[Dataset records]
——

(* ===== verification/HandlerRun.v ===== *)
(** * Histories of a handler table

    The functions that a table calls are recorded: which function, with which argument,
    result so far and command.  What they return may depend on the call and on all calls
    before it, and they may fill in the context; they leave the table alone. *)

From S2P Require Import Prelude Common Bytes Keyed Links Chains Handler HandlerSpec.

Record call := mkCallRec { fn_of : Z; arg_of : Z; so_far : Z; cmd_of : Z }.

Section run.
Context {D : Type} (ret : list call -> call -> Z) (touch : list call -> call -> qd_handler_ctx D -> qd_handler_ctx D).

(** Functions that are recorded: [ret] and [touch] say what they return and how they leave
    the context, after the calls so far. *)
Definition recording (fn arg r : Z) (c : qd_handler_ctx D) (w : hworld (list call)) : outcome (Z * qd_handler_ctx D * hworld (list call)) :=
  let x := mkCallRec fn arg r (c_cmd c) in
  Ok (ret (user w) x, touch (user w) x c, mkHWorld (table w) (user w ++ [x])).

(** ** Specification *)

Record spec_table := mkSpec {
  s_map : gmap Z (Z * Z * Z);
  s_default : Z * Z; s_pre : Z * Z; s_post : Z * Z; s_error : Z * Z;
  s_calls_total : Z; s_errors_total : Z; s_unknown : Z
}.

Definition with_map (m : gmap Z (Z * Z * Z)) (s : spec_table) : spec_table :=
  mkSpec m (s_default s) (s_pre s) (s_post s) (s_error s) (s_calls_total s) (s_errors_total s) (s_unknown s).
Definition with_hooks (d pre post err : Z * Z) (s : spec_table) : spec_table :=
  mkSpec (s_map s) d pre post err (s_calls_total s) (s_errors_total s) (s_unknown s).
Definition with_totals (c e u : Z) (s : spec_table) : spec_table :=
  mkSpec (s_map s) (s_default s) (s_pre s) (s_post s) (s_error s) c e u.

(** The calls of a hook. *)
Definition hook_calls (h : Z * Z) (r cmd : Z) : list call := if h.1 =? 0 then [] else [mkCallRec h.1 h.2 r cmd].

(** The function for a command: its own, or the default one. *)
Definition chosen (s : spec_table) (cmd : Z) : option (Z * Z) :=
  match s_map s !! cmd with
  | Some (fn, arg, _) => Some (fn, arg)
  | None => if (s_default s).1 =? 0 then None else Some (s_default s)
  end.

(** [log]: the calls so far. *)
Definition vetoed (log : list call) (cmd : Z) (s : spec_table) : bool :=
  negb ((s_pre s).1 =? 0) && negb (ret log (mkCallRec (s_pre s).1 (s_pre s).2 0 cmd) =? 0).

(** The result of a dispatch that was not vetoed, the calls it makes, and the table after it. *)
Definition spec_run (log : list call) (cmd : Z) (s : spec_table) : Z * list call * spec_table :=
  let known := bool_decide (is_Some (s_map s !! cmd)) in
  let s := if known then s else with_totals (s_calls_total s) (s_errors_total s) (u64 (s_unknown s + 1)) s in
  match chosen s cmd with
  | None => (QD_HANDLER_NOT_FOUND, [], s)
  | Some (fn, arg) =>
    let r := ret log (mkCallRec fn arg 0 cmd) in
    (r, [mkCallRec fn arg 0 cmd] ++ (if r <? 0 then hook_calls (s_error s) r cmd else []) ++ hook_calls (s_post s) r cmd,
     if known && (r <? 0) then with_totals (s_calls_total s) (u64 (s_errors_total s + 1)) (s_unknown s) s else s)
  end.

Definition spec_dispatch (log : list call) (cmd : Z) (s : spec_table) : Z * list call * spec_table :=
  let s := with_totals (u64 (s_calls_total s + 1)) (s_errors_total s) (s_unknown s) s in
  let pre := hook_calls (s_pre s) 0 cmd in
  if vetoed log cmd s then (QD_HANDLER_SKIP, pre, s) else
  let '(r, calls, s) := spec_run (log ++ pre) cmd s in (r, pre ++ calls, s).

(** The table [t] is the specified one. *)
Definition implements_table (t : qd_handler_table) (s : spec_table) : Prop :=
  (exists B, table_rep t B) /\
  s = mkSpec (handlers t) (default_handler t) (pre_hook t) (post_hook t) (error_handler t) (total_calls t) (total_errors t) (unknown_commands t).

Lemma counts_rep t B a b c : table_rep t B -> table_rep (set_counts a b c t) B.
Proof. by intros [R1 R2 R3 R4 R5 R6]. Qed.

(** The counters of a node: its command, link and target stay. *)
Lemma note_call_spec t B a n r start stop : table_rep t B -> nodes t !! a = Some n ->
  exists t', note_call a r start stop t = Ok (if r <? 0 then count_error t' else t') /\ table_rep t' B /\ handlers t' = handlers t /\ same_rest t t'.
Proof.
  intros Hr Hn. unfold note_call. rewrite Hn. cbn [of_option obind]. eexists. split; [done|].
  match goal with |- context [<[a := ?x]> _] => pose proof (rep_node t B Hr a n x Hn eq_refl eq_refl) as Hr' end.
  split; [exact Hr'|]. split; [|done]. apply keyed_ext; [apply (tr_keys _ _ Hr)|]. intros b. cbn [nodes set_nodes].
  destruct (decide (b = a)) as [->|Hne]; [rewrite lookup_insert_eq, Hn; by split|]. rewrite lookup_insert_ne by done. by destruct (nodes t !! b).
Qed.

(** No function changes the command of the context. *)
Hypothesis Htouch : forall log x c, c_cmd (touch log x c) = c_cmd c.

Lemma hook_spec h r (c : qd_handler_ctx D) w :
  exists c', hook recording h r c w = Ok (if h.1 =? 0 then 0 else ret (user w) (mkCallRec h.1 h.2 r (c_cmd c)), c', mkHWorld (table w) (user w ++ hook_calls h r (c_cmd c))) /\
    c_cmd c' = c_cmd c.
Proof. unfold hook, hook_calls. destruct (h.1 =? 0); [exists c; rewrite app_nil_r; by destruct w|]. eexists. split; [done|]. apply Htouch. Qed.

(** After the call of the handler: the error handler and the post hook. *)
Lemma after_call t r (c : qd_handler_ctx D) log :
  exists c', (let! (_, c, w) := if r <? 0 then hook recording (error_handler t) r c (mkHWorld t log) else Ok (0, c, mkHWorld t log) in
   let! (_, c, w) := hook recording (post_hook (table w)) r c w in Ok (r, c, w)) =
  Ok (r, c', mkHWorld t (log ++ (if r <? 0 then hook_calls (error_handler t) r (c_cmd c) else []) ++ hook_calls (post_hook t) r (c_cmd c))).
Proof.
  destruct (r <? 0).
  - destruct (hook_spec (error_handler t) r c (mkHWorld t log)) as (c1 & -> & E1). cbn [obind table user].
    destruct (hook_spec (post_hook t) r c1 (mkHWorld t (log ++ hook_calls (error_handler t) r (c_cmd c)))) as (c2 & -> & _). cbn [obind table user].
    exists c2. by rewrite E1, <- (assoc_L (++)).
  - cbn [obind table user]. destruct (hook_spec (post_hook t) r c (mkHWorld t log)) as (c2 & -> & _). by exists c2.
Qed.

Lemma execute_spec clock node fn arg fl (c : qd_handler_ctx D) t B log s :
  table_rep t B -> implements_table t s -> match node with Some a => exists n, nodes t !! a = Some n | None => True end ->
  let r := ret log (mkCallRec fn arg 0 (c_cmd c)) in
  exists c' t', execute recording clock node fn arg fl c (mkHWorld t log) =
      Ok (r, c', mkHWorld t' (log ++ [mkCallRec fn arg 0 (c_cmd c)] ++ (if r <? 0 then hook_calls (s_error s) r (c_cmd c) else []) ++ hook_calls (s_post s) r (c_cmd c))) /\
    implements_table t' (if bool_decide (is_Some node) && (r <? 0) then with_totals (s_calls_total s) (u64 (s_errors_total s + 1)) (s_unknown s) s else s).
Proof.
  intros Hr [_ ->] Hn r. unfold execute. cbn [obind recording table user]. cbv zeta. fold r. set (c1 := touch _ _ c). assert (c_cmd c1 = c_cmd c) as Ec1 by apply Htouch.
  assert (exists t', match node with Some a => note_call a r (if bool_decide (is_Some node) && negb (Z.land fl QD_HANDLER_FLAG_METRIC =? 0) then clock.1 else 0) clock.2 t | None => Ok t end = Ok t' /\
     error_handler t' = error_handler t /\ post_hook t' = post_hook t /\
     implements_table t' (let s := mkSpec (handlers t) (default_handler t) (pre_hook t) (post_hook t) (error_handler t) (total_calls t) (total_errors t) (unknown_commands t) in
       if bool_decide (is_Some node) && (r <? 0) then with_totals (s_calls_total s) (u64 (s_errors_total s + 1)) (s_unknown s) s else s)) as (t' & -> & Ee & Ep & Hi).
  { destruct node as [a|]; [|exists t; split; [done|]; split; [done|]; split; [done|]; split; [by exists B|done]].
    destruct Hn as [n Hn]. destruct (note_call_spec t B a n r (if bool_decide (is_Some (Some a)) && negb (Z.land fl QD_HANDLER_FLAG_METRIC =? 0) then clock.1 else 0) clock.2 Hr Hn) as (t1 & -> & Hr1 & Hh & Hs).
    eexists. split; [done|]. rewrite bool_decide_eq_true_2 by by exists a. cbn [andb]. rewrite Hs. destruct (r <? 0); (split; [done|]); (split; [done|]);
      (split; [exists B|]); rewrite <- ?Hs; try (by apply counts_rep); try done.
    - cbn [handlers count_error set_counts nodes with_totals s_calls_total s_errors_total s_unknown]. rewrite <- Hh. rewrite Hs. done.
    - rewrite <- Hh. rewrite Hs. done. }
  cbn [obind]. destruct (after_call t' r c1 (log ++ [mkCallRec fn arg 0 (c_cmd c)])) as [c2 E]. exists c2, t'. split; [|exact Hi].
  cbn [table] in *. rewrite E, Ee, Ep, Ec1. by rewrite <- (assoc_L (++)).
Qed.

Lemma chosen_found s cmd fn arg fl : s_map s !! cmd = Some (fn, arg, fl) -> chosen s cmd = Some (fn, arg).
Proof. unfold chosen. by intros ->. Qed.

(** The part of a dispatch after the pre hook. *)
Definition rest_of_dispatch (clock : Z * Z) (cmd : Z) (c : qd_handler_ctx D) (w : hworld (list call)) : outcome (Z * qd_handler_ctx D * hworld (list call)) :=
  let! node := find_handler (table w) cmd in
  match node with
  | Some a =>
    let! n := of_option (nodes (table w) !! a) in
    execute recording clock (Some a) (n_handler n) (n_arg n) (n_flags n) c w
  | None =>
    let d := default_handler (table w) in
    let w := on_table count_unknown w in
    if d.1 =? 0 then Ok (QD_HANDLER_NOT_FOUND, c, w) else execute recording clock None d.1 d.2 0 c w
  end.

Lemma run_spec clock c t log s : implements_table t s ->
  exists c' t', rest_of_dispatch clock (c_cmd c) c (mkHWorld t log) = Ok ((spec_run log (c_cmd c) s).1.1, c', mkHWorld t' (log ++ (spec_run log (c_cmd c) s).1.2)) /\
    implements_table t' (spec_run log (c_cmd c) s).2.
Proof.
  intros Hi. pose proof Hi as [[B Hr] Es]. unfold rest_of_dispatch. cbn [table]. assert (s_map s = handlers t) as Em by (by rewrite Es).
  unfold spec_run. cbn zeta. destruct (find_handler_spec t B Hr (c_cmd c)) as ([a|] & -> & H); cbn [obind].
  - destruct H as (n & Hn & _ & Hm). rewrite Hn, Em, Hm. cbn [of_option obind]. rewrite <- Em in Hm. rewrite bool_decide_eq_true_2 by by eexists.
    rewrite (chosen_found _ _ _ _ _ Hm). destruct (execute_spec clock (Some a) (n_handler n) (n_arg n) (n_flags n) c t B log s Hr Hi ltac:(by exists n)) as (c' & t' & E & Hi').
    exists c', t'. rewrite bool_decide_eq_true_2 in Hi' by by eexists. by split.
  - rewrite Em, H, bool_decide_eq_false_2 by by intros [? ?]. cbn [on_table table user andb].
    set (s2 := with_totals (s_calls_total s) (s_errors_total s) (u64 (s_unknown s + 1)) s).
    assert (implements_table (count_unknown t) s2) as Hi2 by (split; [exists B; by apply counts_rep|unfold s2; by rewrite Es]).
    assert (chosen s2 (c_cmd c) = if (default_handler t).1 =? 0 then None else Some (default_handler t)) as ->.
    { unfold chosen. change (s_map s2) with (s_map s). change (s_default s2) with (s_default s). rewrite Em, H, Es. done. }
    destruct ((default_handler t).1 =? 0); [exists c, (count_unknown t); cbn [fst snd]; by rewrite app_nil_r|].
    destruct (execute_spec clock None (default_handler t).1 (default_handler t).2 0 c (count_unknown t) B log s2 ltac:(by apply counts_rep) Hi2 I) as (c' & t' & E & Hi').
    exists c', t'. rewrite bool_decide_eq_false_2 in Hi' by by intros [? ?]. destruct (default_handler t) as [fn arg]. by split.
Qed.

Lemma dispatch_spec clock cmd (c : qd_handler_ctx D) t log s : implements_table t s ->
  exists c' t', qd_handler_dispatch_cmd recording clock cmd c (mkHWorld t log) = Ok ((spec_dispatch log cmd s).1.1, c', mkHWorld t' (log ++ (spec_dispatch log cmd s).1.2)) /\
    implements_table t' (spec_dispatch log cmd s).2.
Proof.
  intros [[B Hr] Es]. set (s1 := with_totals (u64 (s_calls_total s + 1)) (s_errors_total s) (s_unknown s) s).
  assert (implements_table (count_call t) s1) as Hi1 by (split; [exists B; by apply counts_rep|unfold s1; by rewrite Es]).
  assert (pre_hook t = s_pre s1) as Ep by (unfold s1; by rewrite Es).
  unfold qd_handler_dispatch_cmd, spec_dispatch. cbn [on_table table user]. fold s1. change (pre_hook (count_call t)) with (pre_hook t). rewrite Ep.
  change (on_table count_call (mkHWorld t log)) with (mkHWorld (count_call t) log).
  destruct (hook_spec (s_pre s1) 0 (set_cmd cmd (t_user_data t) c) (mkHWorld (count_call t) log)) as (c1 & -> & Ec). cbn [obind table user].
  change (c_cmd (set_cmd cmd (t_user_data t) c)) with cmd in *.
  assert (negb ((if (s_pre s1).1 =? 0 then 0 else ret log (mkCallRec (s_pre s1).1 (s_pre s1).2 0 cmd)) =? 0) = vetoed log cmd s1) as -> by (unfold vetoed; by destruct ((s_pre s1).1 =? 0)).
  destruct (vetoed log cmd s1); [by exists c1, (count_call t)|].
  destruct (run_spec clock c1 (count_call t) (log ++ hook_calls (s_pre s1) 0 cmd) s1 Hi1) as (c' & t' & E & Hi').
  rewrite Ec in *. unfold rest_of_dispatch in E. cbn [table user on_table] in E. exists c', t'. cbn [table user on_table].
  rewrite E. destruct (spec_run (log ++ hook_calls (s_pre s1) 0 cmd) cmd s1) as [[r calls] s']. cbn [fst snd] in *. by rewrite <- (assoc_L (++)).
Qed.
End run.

——

> _Task brief_: Only lines of the data holding the word "Htouch" go in the answer. Please copy each of them.

> _Response for this exercise_:
Hypothesis Htouch : forall log x c, c_cmd (touch log x c) = c_cmd c.
Proof. unfold hook, hook_calls. destruct (h.1 =? 0); [exists c; rewrite app_nil_r; by destruct w|]. eexists. split; [done|]. apply Htouch. Qed.
  intros Hr [_ ->] Hn r. unfold execute. cbn [obind recording table user]. cbv zeta. fold r. set (c1 := touch _ _ c). assert (c_cmd c1 = c_cmd c) as Ec1 by apply Htouch.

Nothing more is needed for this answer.